Inauguramos a condição de avós com Luísa, há catorze anos. Depois vieram Clara, Maria Fernanda, Lucas, Marina e recentemente, Thomas. De dois filhos mais velhos vieram as duas meninas; da filha, os dois meninos. Com a convivência com as netas, que moram perto, ganhei a oportunidade de aprender a ser avó. Com os dois netos, que nasceram distantes, pratiquei e ganhei desenvoltura de avó cuidadora. 
 
Thomas não fala compreensivelmente, ainda. Com um ano e quatro meses possui linguagem especial, criada por ele. Trilingue, à sua maneira. Emite sons e se faz entender. O pai e o irmão falam com ele em inglês e ele entende. A mãe e eu falamos com ele em português, e ele entende. O pai, amigos, vizinhos e parentes falam em inglês com Lucas. A mãe e eu falamos português e ele entende. Sempre nos respondeu em inglês, mas temos forçado que nos responda também em português. Tem sido interessante. Distante da presença da mãe, e principalmente do pai, ele exercita na aquisição da linguagem. 
 
A palavra cadê é a que ele mais utiliza no dia-a-dia, alem do forte sotaque. Cadê você vai? ele pergunta quando saio. Cadê você foi? pergunta quando volto. Cadê agora você tem lunch? Cujo significado é em que lugar nós iremos almoçar? E minha frase predileta: Aonde vai você agora cadê? quando me apronto para sair. Adivinhe: para onde você vai? Não tem ainda idéia de conjugação de verbos e confunde tempos e pessoas: Já pode, diz, se vê algo de comer apetitoso. No dia do calor federal que fez o londrino suar bicas, ele disse, se abanando: Eu ter muito quente! Quer me apressar, diz: Gente vai agora? Andávamos na calçada, topamos com lambança de cocô de cachorro pisado. Olhou, fez cara de nojo e soltou: É muito credo, vovó! Esperávamos o metrô; quando o trem chegou, ele me perguntou: Esse aqui é eu? 
 
Agora mesmo, que espirrei alto, ele gritou lá do sofá onde joga qualquer coisa no Ipad: Satíu! Meu sexto sentido diz que queria dizer ‘Saúde!’, o mesmo que digo a ele, quando espirra. 
 
Acho que Lucas tem feito bonito. Esforça-se por falar e por compreender. Inventa palavras, apropria-se de outras, só tem vergonha do pai.

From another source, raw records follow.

(** [response.choices?.[0]?.message?.tool_calls] *)
Definition tool_calls_of (response : JValue) : Completion JValue :=
  let* cs := Js.get response "choices" in
  let* c := Js.opt_first cs in
  let* m := Js.opt_get c "message" in
  Js.opt_get m "tool_calls".

Definition to_call (tc : JValue) : Completion ToolCall :=
  let* i := Js.get tc "id" in
  let* f := Js.get tc "function" in
  let* n := Js.get f "name" in
  let* a := Js.get f "arguments" in
  let* parsed := JSON_parse a in
  Return {| id := i; name := n; input := parsed |}.

(** [x.map(f)]: only an array has the method. *)
Definition array_map {B} (x : JValue) (f : JValue -> Completion B) : Completion (list B) :=
  match x with
  | JArr l => mapM f l
  | JUndefined | JNull => Throw (TypeError "cannot read property map")
  | _ => Throw (TypeError "map is not a function")
  end.

Definition _extractToolCalls (response : JValue) : Completion (option (list ToolCall)) :=
  let* tcs := tool_calls_of response in
  if Js.truthy tcs then
    let* l := array_map tcs to_call in Return (Some l)
  else Return None.

(** [response.choices[0].message.content] *)
Definition _extractResponseText (response : JValue) : Completion JValue :=
  let* cs := Js.get response "choices" in
  let* c := Js.first cs in
  let* m := Js.get c "message" in
  Js.get m "content".

End WithPlatform.
End ChatCompletions.

Module OpenAIProvider.

Definition _getEndpointUrl (p : LLMProvider) : string :=
  "https://api.openai.com/v1/chat/completions".

Definition supportsTools (p : LLMProvider) : bool := true.

Definition _generateRequestBody (p : LLMProvider) (history : list Turn) : JValue :=
  let messages := map (fun msg =>
    message (user_or MessageRoles.ASSISTANT (role msg)) (content msg)) history in
  let messages :=
    if _enableWebSearch p && supportsTools p
    then message "system" SYSTEM_INSTRUCTION :: messages else messages in
  let body := [
    obj_string "model" (_model p);
    ("messages", JArr messages);
    ("temperature", Js.num 1);
    ("max_completion_tokens", Js.num 4096);
    ("top_p", Js.num 1);
    ("frequency_penalty", Js.num 0);
    ("presence_penalty", Js.num 0)] in
  if _enableWebSearch p && supportsTools p
  then JObj (body ++ [("tools", function_tools)])%list
  else JObj body.
(** * langinfo: the language-identification database of komodo-python-sitelib

    A shallow embedding of [src/langinfo.py] (Python 2): the [LangInfo]
    descriptors, the [Database] that holds them, the tables
    [_build_tables] derives, the five lookups and the conformance walk
    ([conforms_to], [conformant_attr]).

    Layout: the Python values the module handles, the parts of the Python
    runtime it relies on ([sys.platform], the [struct] module, the iteration
    order of a [dict]), then the module itself, then the theorems. *)

From Stdlib Require Import ZArith List String Ascii Bool Lia.
From stdpp Require Import base option gmap strings list fin_maps.
(** * partitura/match.py: the match-file line grammar, in Rocq

    A shallow embedding of [partitura/match.py]: the field interpreter,
    the pitch model, the per-line grammars (regular expressions kept as
    the source's pattern text and compiled by [Re.compile]), the record
    classes with their constructors and [matchline] serialisers, and the
    dispatcher [parse_matchline].

    Python values are modelled by [PyVal]; exceptions by [result]; the
    performed-note objects, which [MatchSnoteNote.__init__] mutates in
    place, live in an explicit store.  A [str] is a Rocq [string] whose
    characters are read as the code points 0..255.

    Left out, as no line of the dispatcher reaches them: the class
    [MatchOrnamentNote], the file reader [MatchFile], the unused
    [Ratio] and [KEY_SIGNATURES], and the [__str__] methods. *)

From Stdlib Require Import ZArith Ascii String List Bool Lia.
From Stdlib Require Import Floats.SpecFloat.
From stdpp Require Import base option list strings gmap.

Fica mudo perto dele, o que talvez seja certo constrangimento porque o pai não se esforça nada para falar uma sílaba sequer em português. 
 
Atualmente, a bem da verdade. Antes da Copa do 7x1, dizia fluentemente os nomes dos jogadores e seus times de origem; depois do fracasso, só diz Pelé e olhe lá!